🤖 AI Summary
This work addresses the vulnerability of multimodal agents to error propagation in speech-to-text cascaded pipelines and the absence of a unified end-to-end evaluation framework. To this end, we propose FOCAL—the first benchmark framework tailored for evaluating multimodal agents in spoken interaction. FOCAL features a modular architecture that integrates audio language models (ALMs), large language models (LLMs), and MCP servers, enabling comprehensive end-to-end reasoning evaluation and fine-grained error propagation tracing.

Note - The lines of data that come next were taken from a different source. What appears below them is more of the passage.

(* ===== verification/Genesis.v ===== *)
(** * Genesis commitments (scripts/create_genesis/create_genesis_info.py)

    A Python 2 script: for every address of the fundraiser, or of a list of dummy
    addresses, it writes a commitment, the hash of the address blinded by an
    activation code that only its owner gets.  The packages bitcoin, pysodium,
    pyblake2 and numpy and the random numbers are parameters; byte strings of
    Python 2 are texts with characters below 256.  [order] is the order in which
    Python 2 goes through a dictionary. *)

From Stdlib Require Import ZArith Lia.
From stdpp Require Import base tactics list strings numbers.
From Stdlib Require Import SpecFloat.
From S2P Require Import Prelude PyStr PyExc PyRe PyDict PyFloat PyJson PyTime PyIO.

Local Open Scope Z_scope.
Local Open Scope py_scope.

(** The packages: pyblake2 with a size, a key (empty for none) and data; bitcoin;
    pysodium; and [unicodedata.normalize('NFKD', _)]. *)
Class Packages := {
  blake2b : nat -> bytes -> bytes -> bytes;
  bin_to_b58check : bytes -> Z -> str;
  b58check_to_bin : str -> res bytes;
  mnemonic_to_seed : str -> bytes -> bytes;
  entropy_to_words : bytes -> list str;
  crypto_sign_seed_keypair : bytes -> bytes * bytes;
  normalize_NFKD : str -> str }.

(** Of a checked text bitcoin returns the payload behind the first byte of the magic
    number; a digest has the size asked for. *)
Class PackagesSpec (P : Packages) : Prop := {
  b58check_decodes data magic : 0 < magic -> Forall is_byte data ->
    b58check_to_bin (bin_to_b58check data magic) = Ok (drop 1 (digits 256 magic ++ data));
  blake2b_size n key data : length (blake2b n key data) = n;
  blake2b_bytes n key data : Forall is_byte (blake2b n key data) }.

Definition bytes_of (s : str) : bytes := map Z.of_N s.

(** ** Numbers of Python 2 *)

Definition num_add (a b : num) : num :=
  match a, b with
  | NInt x, NInt y => NInt (x + y)
  | _, _ => NFloat (fadd (num_float a) (num_float b))
  end.

Definition num_mul (a b : num) : num :=
  match a, b with
  | NInt x, NInt y => NInt (x * y)
  | _, _ => NFloat (fmul (num_float a) (num_float b))
  end.

(** [float(n)] of an integer; too large a one raises. *)
Definition to_double (a : num) : res float :=
  match num_float a with
  | S754_infinity s => match a with NInt _ => Raise OverflowError | NFloat x => Ok x end
  | x => Ok x
  end.

Definition num_positive (a : num) : bool :=
  match a with NInt n => 0 <? n | NFloat x => fltb (S754_zero false) x end.

(** [str(a)] *)
Definition str_num_2 (a : num) : str := match a with NInt n => str_int n | NFloat x => str_float_12 x end.

Definition num_of_json (j : json) : res num :=
  match j with
  | JInt n => Ok (NInt n)
  | JFloat x => Ok (NFloat x)
  | JBool b => Ok (NInt (if b then 1 else 0))
  | _ => Raise TypeError
  end.

(** [int(round(x, 0))]: halves are rounded away from zero. *)
Definition round_away (x : float) : res Z :=
  match x with
  | S754_finite s m e =>
      let '(num, den) := frac m e in
      let n := (2 * num + den) / (2 * den) in
      Ok (if s then - n else n)
  | S754_zero _ => Ok 0
  | S754_infinity _ => Raise OverflowError
  | S754_nan => Raise ValueError
  end.

Definition tez_to_int (amount : float) : res Z := round_away (fmul amount (float_of_Z 1000000)).

(** ** Amounts of the fundraiser *)

(** [level/400] is the quotient of integers. *)
Definition discount_level (level : num) : num :=
  match level with
  | NInt l => if 2000 <=? l then NInt 0 else NInt (6000 - l / 400 * 250)
  | NFloat x =>
      if SFleb (float_of_Z 2000) x then NInt 0
      else NFloat (fsub (float_of_Z 6000) (fmul (fdiv x (float_of_Z 400)) (float_of_Z 250)))
  end.

Definition json_list (j : json) : res (list json) := match j with JList l => Ok l | _ => Raise TypeError end.

(** [sum(f(x) for x in l)] *)
Fixpoint sum_of (f : json -> res num) (l : list json) (acc : num) : res num :=
  match l with
  | [] => Ok acc
  | x :: r => v ← f x; sum_of f r (num_add acc v)
  end.

Definition allocate_with_subthreshold (w : json) : res num :=
  eth ← jkey $"ethDeposits" w; eth ← json_list eth;
  from_ether ← sum_of (fun x => t ← jkey $"tezzies" x; num_of_json t) eth (NInt 0);
  utxos ← jkey $"utxos" w; utxos ← json_list utxos;
  from_bitcoin ← sum_of (fun x =>
      s ← jkey $"satoshis" x; s ← num_of_json s;
      l ← jkey $"crowdfund_level" x; l ← num_of_json l;
      Ok (num_mul s (discount_level l))) utxos (NInt 0);
  b ← to_double from_bitcoin;
  Ok (num_add from_ether (NFloat (fmul b (float_of_decimal 1 (-8))))).

Section Script.
Context {P : Packages} {o : OS}.

Definition get_wallets {S} (path : str) : M S (list (str * num)) :=
  names ← ask (fun t => os_listdir t path); fns ← lift names;
  (fix loop (fns : list str) (wallets : list (str * num)) : M S (list (str * num)) :=
    match fns with
    | [] => mret wallets
    | fn :: r =>
        if startswith $"tz1" fn then
          text ← read_file (path_join path [fn]);
          v ← lift (w ← loads text; allocate_with_subthreshold w);
          loop r (dset (hd [] (split_on 46 fn)) v wallets)
        else loop r wallets
    end) fns [].

(** ** Keys and commitments *)

Definition get_keys (mnemonic email password : str) : res (bytes * bytes * bytes * str) :=
  text ← decode_utf8 (bytes_of (email ++ password));
  let salt := encode (normalize_NFKD text) in
  let seed := mnemonic_to_seed mnemonic salt in
  let '(pk, sk) := crypto_sign_seed_keypair (slice (Some 0) (Some 32) seed) in
  let pkh := blake2b 20 [] pk in
  let pkhb58 := bin_to_b58check pkh 434591 in
  Ok (sk, pk, pkh, pkhb58).

Definition secret_code (pkh blind : bytes) : bytes := blake2b 20 blind pkh.

Record commitment := Commitment { blinded_pkh : str; amount : num }.

Context (order : forall V, list (str * V) -> list (str * V)).

Definition commit (blind : bytes) (pkh_b58 : str) (amount : num) : res commitment :=
  bin ← b58check_to_bin pkh_b58;
  let pkh := slice (Some 2) None bin in
  let secret := secret_code pkh blind in
  let blinded_pkh := blake2b 20 secret pkh in
  Ok (Commitment (bin_to_b58check blinded_pkh 16921055) amount).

The framework introduces two novel metrics—reasoning score and semantic score—to quantitatively assess spoken dialogue quality, supporting both automated and human-in-the-loop evaluation. Experimental results demonstrate that FOCAL systematically evaluates the effectiveness of multimodal agents under voice-based interaction, offering reliable insights for industrial-scale optimization.
📝 Abstract
With the recent advancements in reasoning capa- bilities, tool calling using MCP servers and Audio Language Models (ALMs), development and integration of multi-modal agents (with voice and text support) has come to the industry forefront. Cascading pipelines for voice agents still play a central role in the industry owing to their superior reasoning capabilities facilitated by LLMs. Although, cascading pipelines often present error propagation through the pipeline. We propose a framework, FOCAL to benchmark end-to-end reasoning, component-wise error propagation and error analysis for automated as well as human-assisted testing of multi-modal agents (voice to voice + text input). We also share two novel metrics viz. Reasoning and Semantic scores to evaluate efficacy of the agent in having meaningful conversations in voice mode.